They’re Not Conservatives

Last week I wrote that some “conservatives” contradict their conception of themselves as careful, sober guardians of economic capital because they champion the squandering of two irreplaceable endowments: fossil fuels and the climate. A true conservative would do his or her utmost to leave an endowment untouched, and maximize the dividends it could produce.

Somewhere over the past few decades, the idea of “conservative” has taken a strange turn. When I was a child, semi-rural Maine was a genuinely conservative place, which produced its share of heartache. People were repressed, even thwarted. Certain things weren’t “done.” Ethan Frome, although set in western Massachusetts, captured the very constrained social atmosphere of much of northern New England that lingered into the middle of the 20th century.

But the crueler aspects of this stern atmosphere were offset by a strong sense of both individual and social responsibility and mutual respect. A person might be frowned on for speaking resentfully about the wealthiest man in town, but that wealthy man would also be frowned on for using his power in retribution. The concepts of noblesse oblige and live-and-let-live were as solid as the granite beneath the thin, pine-covered soil.

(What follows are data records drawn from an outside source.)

(** *** config.go: [RESTClientFor] *)

Definition RESTClientFor (config : Config)
  : Config * (option RESTClient * option error) :=
  match cfgGroupVersion (content config) with
  | None => (config, (None, Some ErrNoGroupVersion))
  | Some gv =>
      match cfgNegotiator (content config) with
      | None => (config, (None, Some ErrNoNegotiator))
      | Some neg =>
          match defaultServerURLFor config with
          | (_, _, Some e) => (config, (None, Some e))
          | (None, _, None) =>
              (* a nil URL without an error, which [DefaultServerURL] never
                 returns: see [defaultServerURLFor_url_or_error] *)
              (config, (None, None))
          | (Some baseURL, versioned, None) =>
              match TLSConfigFor config with
              | (config', (_, Some e)) => (config', (None, Some e))
              | (config', (tlsConfig, None)) =>
                  let client :=
                    ag_set_DoNotClear true
                      (ag_Retry (MaxRetries config') (RetryInterval config')
                         [StatusInternalServerError]
                         (ag_Timeout (cfgTimeout config')
                            (ag_TLSClientConfig tlsConfig gorequest_New))) in
                  let clientContent :=
                    {| ccUsername := Username config';
                       ccPassword := Password config';
                       ccSecretID := SecretID config';
                       ccSecretKey := SecretKey config';
                       ccBearerToken := BearerToken config';
                       ccBearerTokenFile := BearerTokenFile config';
                       ccTLS := tls config';
                       ccAcceptContentTypes :=
                         AcceptContentTypes (content config');
                       ccContentType := ContentType (content config');
                       ccGroupVersion := gv;
                       ccNegotiator := Some neg |} in
                  (config',
                   NewRESTClient baseURL versioned clientContent client)
              end
          end
      end
  end.
(** [preferredProviderId || selectedProviderBySlot[slotKey]] *)
Definition selectedProviderId (state : State.t) (slotKey : ModelSlotKey)
  (preferredProviderId : option jsstring) : jsstring :=
  match preferredProviderId with
  | Some id => if JsString.isEmpty id then State.selectedProviderBySlot state slotKey else id
  | None => State.selectedProviderBySlot state slotKey
  end.

(** [providerById[id]] for a selection that is not empty. *)
Definition selectedProvider (state : State.t) (slotKey : ModelSlotKey)
  (preferredProviderId : option jsstring) : option EndpointProviderEntry :=
  let id := selectedProviderId state slotKey preferredProviderId in
  if JsString.isEmpty id then None else providerById !! id.

Definition resolveProviderForModel (state : State.t) (slotKey : ModelSlotKey)
  (modelName : jsstring) (preferredProviderId : option jsstring)
  : option EndpointProviderEntry :=
  let normalizedModel := normalizeText (JStr modelName) in
  if JsString.isEmpty normalizedModel then None else
  let fallback :=
    match matchProviderByModel normalizedModel with
    | Some matchedByModel => Some matchedByModel
    | None => find (fun entry => (0 <? length (Entry.keyOptions entry))%nat) providerEntries
    end in
  match selectedProvider state slotKey preferredProviderId with
  | Some selectedEntry =>
      if providerHasModel selectedEntry normalizedModel
         || (0 <? length (Entry.keyOptions selectedEntry))%nat
      then Some selectedEntry else fallback
  | None => fallback
  end.

Definition resolveThinkingCapability (state : State.t) (slotKey : ModelSlotKey)
  (modelName : jsstring) (preferredProviderId : option jsstring) : ThinkingCapability.t :=
  let normalizedModel := normalizeText (JStr modelName) in
  if JsString.isEmpty normalizedModel then ThinkingCapability.unknown else
  let byModel :=
    match matchProviderByModel normalizedModel with
    | Some matchedProvider =>
        if isCodexProvider (Some matchedProvider)
        then ThinkingCapability.codex else ThinkingCapability.nonCodex
    | None => ThinkingCapability.unknown
    end in
  match selectedProvider state slotKey preferredProviderId with
  | Some selectedProvider =>
      if providerHasModel selectedProvider normalizedModel then
        if isCodexProvider (Some selectedProvider)
        then ThinkingCapability.codex else ThinkingCapability.nonCodex
      else byModel
  | None => byModel
  end.
(** * The control-plane core of the NGINX Kubernetes Gateway, in Rocq

    A shallow embedding of three Go packages of the repository:

    - [relationship] (the [Capturer], file [relationship.go]),
    - [resolver]     (the [ServiceResolverImpl], file [resolver.go]),
    - [state]        (the [ChangeProcessorImpl] and the upstream builder,
                      files [change_processor.go] and [upstreams.go]),

    followed by the properties of the specification that are stated
    about them.

    Conventions.  Go methods that mutate their receiver become functions
    from the receiver's state to its new state.  A Go [map] is a [gmap], a
    [map[K]struct{}] is a [gset]; reading a missing key yields the zero
    value, which is written out with [default].  A Go slice that may be
    [nil] is an [option (list _)].  Go's [int] is the 64-bit two's
    complement integer and [int32] the 32-bit one, each a [Z] with its
    wrap-around written out.  A [panic] is a result of its own. *)

From Stdlib Require Import ZArith Lia DecimalString DecimalPos DecimalZ.
From stdpp Require Import gmap strings list fin_maps.

(* ===================================================================== *)
(** * Part I: definitions                                                 *)
(* ===================================================================== *)

(** ** Go machine integers *)

Module goint.
Local Open Scope Z_scope.
Lemma step_status_stopped e w r t t' :
  heap w !! r = Some t -> heap (step e w) !! r = Some t' ->
  starts_run r e w = false -> status t = Stopped -> status t' = Stopped.
Proof.
  intros Ht Ht' Hs Hst.
  destruct (step_task_change e w r t Ht) as (t1 & Ht1 & Hc). simplify_eq.
  destruct Hc as [|cid o d s pc t' dumps -> Hc Hr Hres _| | | |]; try done.
  - apply session_resume_task_step in Hres as []. congruence.
  - exfalso. apply not_true_iff_false in Hs. apply Hs, starts_run_spec. eauto 10.
  - exfalso. apply not_true_iff_false in Hs. apply Hs, starts_run_spec. eauto 10.
  - congruence.
Qed.

Lemma step_immutable e w r t :
  heap w !! r = Some t ->
  exists t', heap (step e w) !! r = Some t' /\ id t' = id t
             /\ prompt t' = prompt t /\ session_count t' = session_count t.
Proof.
  intros Ht. destruct (step_task_change e w r t Ht) as (t1 & Ht1 & Hc).
  exists t1. split; [done|].
  destruct Hc as [|cid o d s pc t' dumps -> Hc Hr Hres _| | | |]; try done.
  apply session_resume_task_step in Hres as []. done.
Qed.

(** C8 (amended): between two starts the counters never decrease; the first
    step of [run_task] sets both to 0. *)
Theorem counters_monotone_between_starts (evs : list Event) (w : World)
    (r : nat) (t : Task) :
  heap w !! r = Some t ->
  (never_started r evs w = true ->
   exists t', heap (run evs w) !! r = Some t'
              /\ completed_sessions t <= completed_sessions t'
              /\ failed_sessions t <= failed_sessions t')
  /\ (forall e, starts_run r e w = true ->
        exists t', heap (step e w) !! r = Some t'
                   /\ completed_sessions t' = 0 /\ failed_sessions t' = 0).
Proof.
  intros Ht. split.
  - revert w t Ht. induction evs as [|e evs IH]; intros w t Ht; simpl.
    + intros _. exists t. split; [done|lia].
    + intros [Hs Hn]%andb_true_iff. apply negb_true_iff in Hs.
      destruct (step_immutable e w r t Ht) as (t1 & Ht1 & _).
      destruct (step_counters e w r t t1 Ht Ht1 Hs).
      destruct (IH _ _ Ht1 Hn) as (t' & Ht' & ? & ?).
      exists t'. split; [done|lia].
  - intros e Hs.
    destruct (step_immutable e w r t Ht) as (t1 & Ht1 & _).
    destruct (step_start_resets e w r t t1 Ht Ht1 Hs) as (? & ? & _). eauto.
Qed.

Lemma counters_monotone_between_starts_witness :
  exists t', heap (run (repeat (Resume 1 Ok 0) 26)
                     (run [AddTask "t" "x" 1; StartTask "t"; Resume 0 Ok 0;
                           Resume 0 Ok 0] (init true))) !! 0%nat = Some t'
             /\ 0 <= completed_sessions t' /\ 0 <= failed_sessions t'.
Proof.
  refine (proj1 (counters_monotone_between_starts (repeat (Resume 1 Ok 0) 26)
            (run [AddTask "t" "x" 1; StartTask "t"; Resume 0 Ok 0;
                  Resume 0 Ok 0] (init true)) 0%nat
            (reset_counters (new_task "t" "x" 1)) _) _).
  - vm_compute. reflexivity.
  - vm_compute. reflexivity.
Defined.

(** C8, as stated, fails: a second start of the task resets a counter that
    was 1 back to 0. *)
Lemma restart_resets_counters :
  task_field completed_sessions 0 (run one_iteration (init true)) = Some 1
  /\ task_field completed_sessions 0
       (run (one_iteration ++ [StartTask "t"; Resume 2 Ok 0]) (init true))
     = Some 0.
Proof. vm_compute. done. Qed.

(** C4, as stated, fails: a task that was stopped and then started again
    is marked [Completed]. *)
Lemma stopped_then_restarted_completes :
  let evs :=
    [AddTask "t" "x" 1; StartTask "t"; Resume 0 Ok 0; Resume 0 Ok 0;
     StopTask "t"; Resume 1 Ok 0; Resume 2 Ok 0; Resume 0 Ok 0;
     StartTask "t"; Resume 3 Ok 0; Resume 3 Ok 0;
     Resume 4 Ok 0; Resume 4 Ok 0; Resume 4 DriverError 0; Resume 3 Ok 0] in
  task_field status 0 (run (take 7 evs) (init true)) = Some Stopped
  /\ stop_at 2 (run (take 7 evs) (init true)) = Some StopReturned
  /\ task_field status 0 (run evs (init true)) = Some Completed.
Proof. vm_compute. done. Qed.

(** ** What one step does to the other coroutines *)

Lemma launch_coros n r counter w c' w' :
  launch n r counter w = (c', w') ->
  exists l, coros w' = coros w ++ l.
Proof.
  destruct (heap w !! r) as [t|] eqn:Ht.
  - destruct (decide (status t = Running)) as [Hs|Hs].
    + rewrite (launch_running n r counter w t Ht Hs). intros [= <- <-]. simpl. eauto.
    + rewrite (launch_not_running n r counter w t Ht Hs). intros [= <- <-].
      exists []. by rewrite app_nil_r.
  - destruct n; simpl; rewrite ?Ht; intros [= <- <-]; exists []; by rewrite app_nil_r.
Qed.

Lemma coros_frame_but_refl cid l : coros_frame_but cid l l.
Proof. intros i c _ H. eauto using coro_frame_refl. Qed.

Lemma coros_frame_weaken cid l l' : coros_frame l l' -> coros_frame_but cid l l'.
Proof. intros H i c _. apply H. Qed.

Lemma resume_session_frame cid o s w :
  coros_frame_but cid (coros w) (coros (resume_session cid o s w)).
Proof.
  unfold resume_session.
  repeat case_match; simpl;
    try apply coros_frame_but_refl;
    apply coros_frame_but_insert, coros_frame_refl.
Qed.

Lemma run_plan_frame cid draw rn w :
  coros_frame_but cid (coros w) (coros (run_plan cid draw rn w)).
Proof.
  unfold run_plan. destruct (heap w !! r_task rn) as [t|] eqn:Ht;
    [|apply coros_frame_but_refl].
  destruct (run_wave _ _ _ _) as [pc w1] eqn:Hw.
  apply run_wave_tail in Hw as [(_&_&_&E&_)%run_tail_frame _].
  simpl. rewrite E. apply coros_frame_but_insert, coros_frame_refl.
Qed.

Lemma resume_run_frame cid o d rn w :
  coros_frame_but cid (coros w) (coros (resume_run cid o d rn w)).
Proof.
  unfold resume_run. destruct (r_pc rn) eqn:Hpc.
  - destruct (heap w !! r_task rn) as [t|]; [|apply coros_frame_but_refl].
    case_match.
    + apply (run_plan_frame cid d rn (with_heap _ w)).
    + simpl. apply coros_frame_but_insert, coros_frame_refl.
  - destruct o.
    + apply (run_plan_frame cid d rn (with_browser true w)).
    + simpl. apply coros_frame_but_insert, coros_frame_refl.
    + simpl. apply coros_frame_but_insert, coros_frame_refl.
  - destruct (heap w !! r_task rn) as [t|]; [|apply coros_frame_but_refl].
    destruct (launch _ _ _ _) as [counter w1] eqn:Hl.
    apply launch_coros in Hl as [l Hl].
    destruct (Z.of_nat wave_num <? _).
    + simpl. rewrite Hl. apply coros_frame_but_insert, coros_frame_app.
    + destruct (run_wave _ _ _ _) as [pc w2] eqn:Hw.
      apply run_wave_tail in Hw as [(_&_&_&E&_)%run_tail_frame _].
      simpl. rewrite E, Hl. apply coros_frame_but_insert, coros_frame_app.
  - destruct (run_wave _ _ _ _) as [pc w2] eqn:Hw.
    apply run_wave_tail in Hw as [(_&_&_&E&_)%run_tail_frame _].
    simpl. rewrite E. apply coros_frame_but_insert, coros_frame_refl.
  - destruct (run_wait _ _) as [pc w2] eqn:Hw.
    apply run_wait_tail in Hw as [(_&_&_&E&_)%run_tail_frame _].
    simpl. rewrite E. apply coros_frame_but_insert, coros_frame_refl.
  - simpl. apply coros_frame_but_insert, coros_frame_refl.
  - apply coros_frame_but_refl.
  - apply coros_frame_but_refl.
Qed.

Democracy was strong, too, and direct. Most local government was organized around town meetings; many towns didn’t have a mayor, but a head selectman, an office that rotated among the elected. Government was respected. There was a sense of egalitarianism and common good. Authoritarianism was anathema.

Conservatives were stewards who took care of the land. They lived the adage, waste not, want not. Conspicuous consumption was looked down upon as crass and foolish. Craftsmanship was prized above ostentation. And people minded their manners and their own business.

Well, those days are gone.

Old-fashioned conservatism has morphed into, or been overtaken by, a peculiar hybrid of libertarianism, corporatism, greed, and hostility. Judging from some politicians and media pundits, core “conservative” values now appear to be (1) utter disdain for government, which Grover Norquist succinctly articulated when he said “My goal is to cut government … down to the size where we can drown it in the bathtub,” and (2) a notion of “freedom” that can be summed up by the phrase, “privatize the profits, socialize the risks.”

The desire to be free from interference, which old Mainers certainly championed, has lost the elements of accountability and shared responsibility, and become hyper-individualistic. I should be able to own as many guns as I want, of whatever firepower, and society has no right to protect itself from the risks that creates except after the fact or, alternatively, it must participate in the arms race itself. And I shouldn’t have to alter my lifestyle one whit, not even pay taxes, to counteract climate change.

Sometimes the truculence of this stance reminds me of the antebellum South, when “freedom” meant the freedom to own slaves without outside interference. Although the actions are today far less direct, the attitude is a direct descendent: don’t bring my antisocial behavior into question. The Real U.S. Map by Colin Woodard provides good insight into the history of this attitude; you’ll experience a few light bulbs going off above your head as you read it.

Here are some other non-conservative attributes a certain breed of self-described “conservative” exhibits:

  • He accepts that corporations are citizens.
  • He denies personal accountability for community problems.
  • He’s impolite, shouts people down, sneers, and calls people names.
  • He refuses to cooperate.
  • He mistakes stubbornness for principle.
  • He butts into people’s private behavior.
  • He’s authoritarian and anti-democratic.
  • He strives to impose his religious ideas on others through legislation.
  • He cries victim.
  • He blames others (e.g., immigrants, liberals, and above all, the government) for his unhappiness with the current state of affairs.
  • He rejects science.
  • He rejects facts.

None of these behaviors is conservative. They’re regressive—a move back socially to a more hierarchical, less democratic order, and psychologically to irrationality and childishness.

Limits, moderation, and restraint are conservative ideas. The American Revolution was fought and democracy instituted, among other reasons, to short-circuit the excesses and injustices of aristocracy. Laissez-faire capitalism is not a conservative idea; minimal taxes is not a conservative idea; unlimited gun ownership is not a conservative idea; shrinking government to a size so small you can drown it in a bathtub is not a conservative idea. These are radical, reactionary, antisocial ideas.

It’s going to take a lot of thought and effort to get past them and on to solutions.

2 Comments

Filed under Climate Change, Culture, Democracy

2 responses to “They’re Not Conservatives

  1. I have been railing about this for years and I challenge so called political conservative to tell me how ruining the planets climate being for fossil fuels is a conservative idea. Root word Conserve, Conservation, keep for later use…

  2. Martin Lack

    Excellent analysis. Have you read Jared Diamond’s book, Collapse? It touches upon many of these things in the opening chapter about south-west Montana.

    Personally- speaking, I think the whole transformation from conservatism to libertarianism can be blamed on the McCarthyite legacy of the Cold War – i.e. the mind set that perceives anything that challenges free market economics as a wannabe pro-Communist revolution.